Task inputs —
☆ ☆ ☆ ☆ ☆

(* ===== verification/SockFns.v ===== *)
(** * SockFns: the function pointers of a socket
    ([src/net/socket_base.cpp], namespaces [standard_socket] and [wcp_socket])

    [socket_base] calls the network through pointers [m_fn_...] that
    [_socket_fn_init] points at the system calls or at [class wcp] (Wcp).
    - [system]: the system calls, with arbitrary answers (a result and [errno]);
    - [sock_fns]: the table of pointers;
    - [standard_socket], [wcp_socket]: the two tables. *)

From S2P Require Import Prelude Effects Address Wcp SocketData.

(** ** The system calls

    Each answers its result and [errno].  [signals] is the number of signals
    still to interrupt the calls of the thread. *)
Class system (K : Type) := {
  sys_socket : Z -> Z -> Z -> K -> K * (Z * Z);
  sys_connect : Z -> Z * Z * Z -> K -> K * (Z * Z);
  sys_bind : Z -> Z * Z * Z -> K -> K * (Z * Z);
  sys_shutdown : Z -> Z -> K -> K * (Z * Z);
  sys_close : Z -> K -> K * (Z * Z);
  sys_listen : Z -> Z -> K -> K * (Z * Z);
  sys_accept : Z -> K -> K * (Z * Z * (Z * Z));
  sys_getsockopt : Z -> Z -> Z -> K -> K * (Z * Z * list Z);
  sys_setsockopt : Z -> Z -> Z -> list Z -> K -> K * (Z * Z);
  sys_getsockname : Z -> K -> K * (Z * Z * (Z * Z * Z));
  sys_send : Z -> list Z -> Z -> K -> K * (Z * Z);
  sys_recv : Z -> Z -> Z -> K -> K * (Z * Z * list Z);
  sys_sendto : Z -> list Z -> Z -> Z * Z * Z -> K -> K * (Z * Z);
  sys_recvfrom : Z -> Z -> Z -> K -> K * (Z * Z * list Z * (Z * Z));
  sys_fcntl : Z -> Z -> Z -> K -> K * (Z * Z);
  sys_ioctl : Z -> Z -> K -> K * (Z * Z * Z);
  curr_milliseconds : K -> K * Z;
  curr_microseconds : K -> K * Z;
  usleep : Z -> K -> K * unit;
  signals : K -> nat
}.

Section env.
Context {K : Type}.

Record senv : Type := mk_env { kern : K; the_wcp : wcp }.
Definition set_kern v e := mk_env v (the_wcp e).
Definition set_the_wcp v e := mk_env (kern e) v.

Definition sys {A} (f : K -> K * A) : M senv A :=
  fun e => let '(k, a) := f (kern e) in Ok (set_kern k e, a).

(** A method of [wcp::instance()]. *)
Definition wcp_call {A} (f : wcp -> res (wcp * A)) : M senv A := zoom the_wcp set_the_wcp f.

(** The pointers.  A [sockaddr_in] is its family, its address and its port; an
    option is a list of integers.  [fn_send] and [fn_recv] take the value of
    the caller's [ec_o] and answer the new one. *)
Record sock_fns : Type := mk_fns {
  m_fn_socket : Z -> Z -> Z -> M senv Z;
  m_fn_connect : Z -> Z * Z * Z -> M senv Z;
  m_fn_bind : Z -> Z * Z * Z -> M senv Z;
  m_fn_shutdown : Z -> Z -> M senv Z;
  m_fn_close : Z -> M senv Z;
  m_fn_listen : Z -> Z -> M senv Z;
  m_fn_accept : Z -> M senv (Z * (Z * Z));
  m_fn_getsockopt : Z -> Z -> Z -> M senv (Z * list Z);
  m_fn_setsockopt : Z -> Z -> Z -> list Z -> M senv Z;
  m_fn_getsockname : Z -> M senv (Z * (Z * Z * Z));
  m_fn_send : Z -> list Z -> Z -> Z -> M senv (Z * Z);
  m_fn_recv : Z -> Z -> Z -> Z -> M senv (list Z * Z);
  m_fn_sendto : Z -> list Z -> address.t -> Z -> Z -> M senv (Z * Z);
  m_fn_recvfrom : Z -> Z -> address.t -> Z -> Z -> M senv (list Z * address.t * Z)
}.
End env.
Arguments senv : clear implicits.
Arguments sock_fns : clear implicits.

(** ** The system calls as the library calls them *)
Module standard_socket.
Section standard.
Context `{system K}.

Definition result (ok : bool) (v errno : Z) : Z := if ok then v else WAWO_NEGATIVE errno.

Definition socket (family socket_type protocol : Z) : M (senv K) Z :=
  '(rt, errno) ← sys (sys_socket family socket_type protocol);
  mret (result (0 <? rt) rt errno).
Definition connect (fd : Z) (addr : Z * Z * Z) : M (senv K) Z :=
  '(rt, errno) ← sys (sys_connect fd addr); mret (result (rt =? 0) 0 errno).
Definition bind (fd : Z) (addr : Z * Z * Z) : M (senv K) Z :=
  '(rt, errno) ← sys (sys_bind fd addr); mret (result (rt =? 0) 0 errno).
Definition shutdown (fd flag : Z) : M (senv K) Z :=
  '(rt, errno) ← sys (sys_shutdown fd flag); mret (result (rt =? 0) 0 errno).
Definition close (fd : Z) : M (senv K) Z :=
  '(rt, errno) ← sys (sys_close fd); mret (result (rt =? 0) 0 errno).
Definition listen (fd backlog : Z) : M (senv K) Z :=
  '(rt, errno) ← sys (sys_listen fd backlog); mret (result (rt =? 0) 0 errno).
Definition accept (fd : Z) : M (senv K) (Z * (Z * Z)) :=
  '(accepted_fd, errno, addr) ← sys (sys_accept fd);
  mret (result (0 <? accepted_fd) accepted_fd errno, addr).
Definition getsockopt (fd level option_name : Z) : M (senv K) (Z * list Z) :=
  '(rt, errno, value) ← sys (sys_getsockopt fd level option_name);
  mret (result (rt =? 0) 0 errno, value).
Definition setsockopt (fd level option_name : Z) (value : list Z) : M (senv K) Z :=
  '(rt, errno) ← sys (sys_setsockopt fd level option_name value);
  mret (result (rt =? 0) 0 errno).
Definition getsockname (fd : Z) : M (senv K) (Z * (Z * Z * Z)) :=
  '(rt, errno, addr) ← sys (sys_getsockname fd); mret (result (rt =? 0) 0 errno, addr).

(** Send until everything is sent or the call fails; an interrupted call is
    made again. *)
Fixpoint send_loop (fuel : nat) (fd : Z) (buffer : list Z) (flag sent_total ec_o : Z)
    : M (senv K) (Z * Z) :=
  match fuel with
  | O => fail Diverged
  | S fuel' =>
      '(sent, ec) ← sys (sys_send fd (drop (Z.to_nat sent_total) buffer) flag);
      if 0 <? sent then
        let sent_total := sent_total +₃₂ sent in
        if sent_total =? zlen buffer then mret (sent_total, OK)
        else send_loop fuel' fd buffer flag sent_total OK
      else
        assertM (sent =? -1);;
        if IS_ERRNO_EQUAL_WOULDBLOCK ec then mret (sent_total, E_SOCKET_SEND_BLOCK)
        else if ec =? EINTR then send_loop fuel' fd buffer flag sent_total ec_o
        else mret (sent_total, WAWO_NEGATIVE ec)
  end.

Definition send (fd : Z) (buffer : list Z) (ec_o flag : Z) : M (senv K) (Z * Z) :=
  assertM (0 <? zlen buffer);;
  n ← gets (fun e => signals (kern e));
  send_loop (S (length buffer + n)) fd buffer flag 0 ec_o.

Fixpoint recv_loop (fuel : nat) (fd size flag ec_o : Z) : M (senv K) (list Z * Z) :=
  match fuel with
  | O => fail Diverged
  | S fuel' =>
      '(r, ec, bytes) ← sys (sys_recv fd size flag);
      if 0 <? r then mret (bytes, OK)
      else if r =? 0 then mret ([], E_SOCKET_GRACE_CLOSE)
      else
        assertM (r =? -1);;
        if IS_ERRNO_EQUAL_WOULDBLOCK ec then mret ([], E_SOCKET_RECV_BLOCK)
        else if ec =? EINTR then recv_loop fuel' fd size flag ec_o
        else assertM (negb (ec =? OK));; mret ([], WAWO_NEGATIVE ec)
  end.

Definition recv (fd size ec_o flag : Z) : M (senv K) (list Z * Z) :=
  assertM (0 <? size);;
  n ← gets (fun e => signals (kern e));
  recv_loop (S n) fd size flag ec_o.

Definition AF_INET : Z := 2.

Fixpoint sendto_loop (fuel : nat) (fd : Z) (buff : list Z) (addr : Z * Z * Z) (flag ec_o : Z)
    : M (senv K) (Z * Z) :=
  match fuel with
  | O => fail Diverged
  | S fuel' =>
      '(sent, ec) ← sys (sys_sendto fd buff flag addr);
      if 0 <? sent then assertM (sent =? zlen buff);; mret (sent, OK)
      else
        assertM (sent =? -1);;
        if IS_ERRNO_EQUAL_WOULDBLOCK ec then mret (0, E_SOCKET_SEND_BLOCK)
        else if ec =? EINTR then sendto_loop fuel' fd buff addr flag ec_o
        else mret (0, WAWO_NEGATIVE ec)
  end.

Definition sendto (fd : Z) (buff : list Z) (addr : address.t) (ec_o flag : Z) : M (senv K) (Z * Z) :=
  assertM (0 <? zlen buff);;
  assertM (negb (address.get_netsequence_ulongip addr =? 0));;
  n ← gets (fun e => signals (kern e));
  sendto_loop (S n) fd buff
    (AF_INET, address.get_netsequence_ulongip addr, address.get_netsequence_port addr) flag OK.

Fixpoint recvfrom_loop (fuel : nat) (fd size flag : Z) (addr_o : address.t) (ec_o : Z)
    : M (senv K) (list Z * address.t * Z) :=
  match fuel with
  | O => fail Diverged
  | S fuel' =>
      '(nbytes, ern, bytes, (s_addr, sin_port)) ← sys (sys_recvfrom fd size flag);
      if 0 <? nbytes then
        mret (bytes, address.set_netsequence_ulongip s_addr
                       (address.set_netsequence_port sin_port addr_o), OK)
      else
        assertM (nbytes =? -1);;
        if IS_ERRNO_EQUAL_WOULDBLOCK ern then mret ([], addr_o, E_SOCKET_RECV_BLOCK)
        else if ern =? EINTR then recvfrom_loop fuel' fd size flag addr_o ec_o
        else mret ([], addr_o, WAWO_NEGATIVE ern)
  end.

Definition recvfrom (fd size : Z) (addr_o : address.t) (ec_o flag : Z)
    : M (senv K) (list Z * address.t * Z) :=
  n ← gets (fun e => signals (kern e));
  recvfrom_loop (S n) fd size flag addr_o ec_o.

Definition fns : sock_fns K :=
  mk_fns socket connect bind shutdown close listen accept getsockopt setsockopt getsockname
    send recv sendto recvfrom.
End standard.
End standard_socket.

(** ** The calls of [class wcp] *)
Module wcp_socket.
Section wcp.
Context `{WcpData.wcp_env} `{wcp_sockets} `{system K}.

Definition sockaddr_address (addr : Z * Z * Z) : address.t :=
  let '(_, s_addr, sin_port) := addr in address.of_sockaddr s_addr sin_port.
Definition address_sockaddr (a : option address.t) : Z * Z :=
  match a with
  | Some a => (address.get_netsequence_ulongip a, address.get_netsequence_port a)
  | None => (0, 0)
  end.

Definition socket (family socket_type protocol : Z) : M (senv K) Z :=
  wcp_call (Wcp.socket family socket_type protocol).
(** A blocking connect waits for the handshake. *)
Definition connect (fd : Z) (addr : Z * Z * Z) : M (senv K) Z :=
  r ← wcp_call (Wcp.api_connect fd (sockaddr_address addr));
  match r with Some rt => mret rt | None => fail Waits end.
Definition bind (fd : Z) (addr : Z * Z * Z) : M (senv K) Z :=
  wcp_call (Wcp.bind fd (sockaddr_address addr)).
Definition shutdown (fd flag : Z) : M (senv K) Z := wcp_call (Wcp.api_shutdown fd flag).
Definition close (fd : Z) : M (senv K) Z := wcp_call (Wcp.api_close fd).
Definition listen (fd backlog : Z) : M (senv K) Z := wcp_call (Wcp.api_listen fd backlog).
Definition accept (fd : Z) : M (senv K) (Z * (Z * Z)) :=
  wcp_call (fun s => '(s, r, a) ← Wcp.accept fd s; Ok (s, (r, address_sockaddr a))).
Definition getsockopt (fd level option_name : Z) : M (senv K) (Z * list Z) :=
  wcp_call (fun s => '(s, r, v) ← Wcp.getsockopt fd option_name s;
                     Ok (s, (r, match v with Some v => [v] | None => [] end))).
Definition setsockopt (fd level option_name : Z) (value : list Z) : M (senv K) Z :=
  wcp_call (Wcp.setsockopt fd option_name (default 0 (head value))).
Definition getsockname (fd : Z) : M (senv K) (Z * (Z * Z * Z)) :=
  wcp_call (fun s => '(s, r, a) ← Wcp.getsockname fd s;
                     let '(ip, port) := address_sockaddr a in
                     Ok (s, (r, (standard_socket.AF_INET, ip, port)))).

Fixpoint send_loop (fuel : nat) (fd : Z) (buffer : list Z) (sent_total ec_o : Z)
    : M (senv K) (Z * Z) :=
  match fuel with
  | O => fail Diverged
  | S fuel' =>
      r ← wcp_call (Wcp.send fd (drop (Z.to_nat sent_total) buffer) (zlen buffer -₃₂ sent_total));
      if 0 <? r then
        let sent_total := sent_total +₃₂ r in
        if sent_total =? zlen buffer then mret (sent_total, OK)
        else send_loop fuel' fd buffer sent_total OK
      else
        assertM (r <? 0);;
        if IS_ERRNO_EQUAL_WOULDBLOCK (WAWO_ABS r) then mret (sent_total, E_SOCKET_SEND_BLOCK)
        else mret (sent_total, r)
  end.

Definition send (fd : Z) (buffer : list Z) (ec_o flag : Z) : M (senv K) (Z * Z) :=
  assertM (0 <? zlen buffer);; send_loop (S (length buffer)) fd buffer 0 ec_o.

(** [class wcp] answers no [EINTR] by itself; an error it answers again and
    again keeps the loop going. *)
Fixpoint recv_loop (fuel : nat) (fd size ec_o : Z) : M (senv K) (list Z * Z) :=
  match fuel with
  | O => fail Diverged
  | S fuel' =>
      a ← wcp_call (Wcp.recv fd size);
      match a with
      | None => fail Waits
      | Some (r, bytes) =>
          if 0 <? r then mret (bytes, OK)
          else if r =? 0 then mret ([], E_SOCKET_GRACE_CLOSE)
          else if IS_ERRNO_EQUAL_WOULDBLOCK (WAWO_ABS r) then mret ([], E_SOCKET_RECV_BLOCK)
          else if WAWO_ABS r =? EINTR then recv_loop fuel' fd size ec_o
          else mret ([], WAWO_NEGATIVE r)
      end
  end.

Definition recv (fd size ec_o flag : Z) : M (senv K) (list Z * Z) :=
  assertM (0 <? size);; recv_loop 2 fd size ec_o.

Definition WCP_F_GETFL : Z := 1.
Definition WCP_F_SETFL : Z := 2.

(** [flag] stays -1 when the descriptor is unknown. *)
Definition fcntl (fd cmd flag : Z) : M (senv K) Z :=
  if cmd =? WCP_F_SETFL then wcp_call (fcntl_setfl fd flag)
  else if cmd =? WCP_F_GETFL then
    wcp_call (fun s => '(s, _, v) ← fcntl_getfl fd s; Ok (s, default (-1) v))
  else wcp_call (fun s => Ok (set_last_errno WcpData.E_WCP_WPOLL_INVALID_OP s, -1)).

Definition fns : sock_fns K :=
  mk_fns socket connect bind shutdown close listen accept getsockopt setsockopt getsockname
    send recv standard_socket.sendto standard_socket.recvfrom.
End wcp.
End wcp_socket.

☆ ☆ ☆ ☆ ☆

Would you quote everything above from the line containing "still to interrupt" down to the line containing "m_fn_setsockopt : Z"? Include both of those lines and nothing else.

Output —
    still to interrupt the calls of the thread. *)
Class system (K : Type) := {
  sys_socket : Z -> Z -> Z -> K -> K * (Z * Z);
  sys_connect : Z -> Z * Z * Z -> K -> K * (Z * Z);
  sys_bind : Z -> Z * Z * Z -> K -> K * (Z * Z);
  sys_shutdown : Z -> Z -> K -> K * (Z * Z);
  sys_close : Z -> K -> K * (Z * Z);
  sys_listen : Z -> Z -> K -> K * (Z * Z);
  sys_accept : Z -> K -> K * (Z * Z * (Z * Z));
  sys_getsockopt : Z -> Z -> Z -> K -> K * (Z * Z * list Z);
  sys_setsockopt : Z -> Z -> Z -> list Z -> K -> K * (Z * Z);
  sys_getsockname : Z -> K -> K * (Z * Z * (Z * Z * Z));
  sys_send : Z -> list Z -> Z -> K -> K * (Z * Z);
  sys_recv : Z -> Z -> Z -> K -> K * (Z * Z * list Z);
  sys_sendto : Z -> list Z -> Z -> Z * Z * Z -> K -> K * (Z * Z);
  sys_recvfrom : Z -> Z -> Z -> K -> K * (Z * Z * list Z * (Z * Z));
  sys_fcntl : Z -> Z -> Z -> K -> K * (Z * Z);
  sys_ioctl : Z -> Z -> K -> K * (Z * Z * Z);
  curr_milliseconds : K -> K * Z;
  curr_microseconds : K -> K * Z;
  usleep : Z -> K -> K * unit;
  signals : K -> nat
}.

Section env.
Context {K : Type}.

Record senv : Type := mk_env { kern : K; the_wcp : wcp }.
Definition set_kern v e := mk_env v (the_wcp e).
Definition set_the_wcp v e := mk_env (kern e) v.

Definition sys {A} (f : K -> K * A) : M senv A :=
  fun e => let '(k, a) := f (kern e) in Ok (set_kern k e, a).

(** A method of [wcp::instance()]. *)
Definition wcp_call {A} (f : wcp -> res (wcp * A)) : M senv A := zoom the_wcp set_the_wcp f.

(** The pointers.  A [sockaddr_in] is its family, its address and its port; an
    option is a list of integers.  [fn_send] and [fn_recv] take the value of
    the caller's [ec_o] and answer the new one. *)
Record sock_fns : Type := mk_fns {
  m_fn_socket : Z -> Z -> Z -> M senv Z;
  m_fn_connect : Z -> Z * Z * Z -> M senv Z;
  m_fn_bind : Z -> Z * Z * Z -> M senv Z;
  m_fn_shutdown : Z -> Z -> M senv Z;
  m_fn_close : Z -> M senv Z;
  m_fn_listen : Z -> Z -> M senv Z;
  m_fn_accept : Z -> M senv (Z * (Z * Z));
  m_fn_getsockopt : Z -> Z -> Z -> M senv (Z * list Z);
  m_fn_setsockopt : Z -> Z -> Z -> list Z -> M senv Z;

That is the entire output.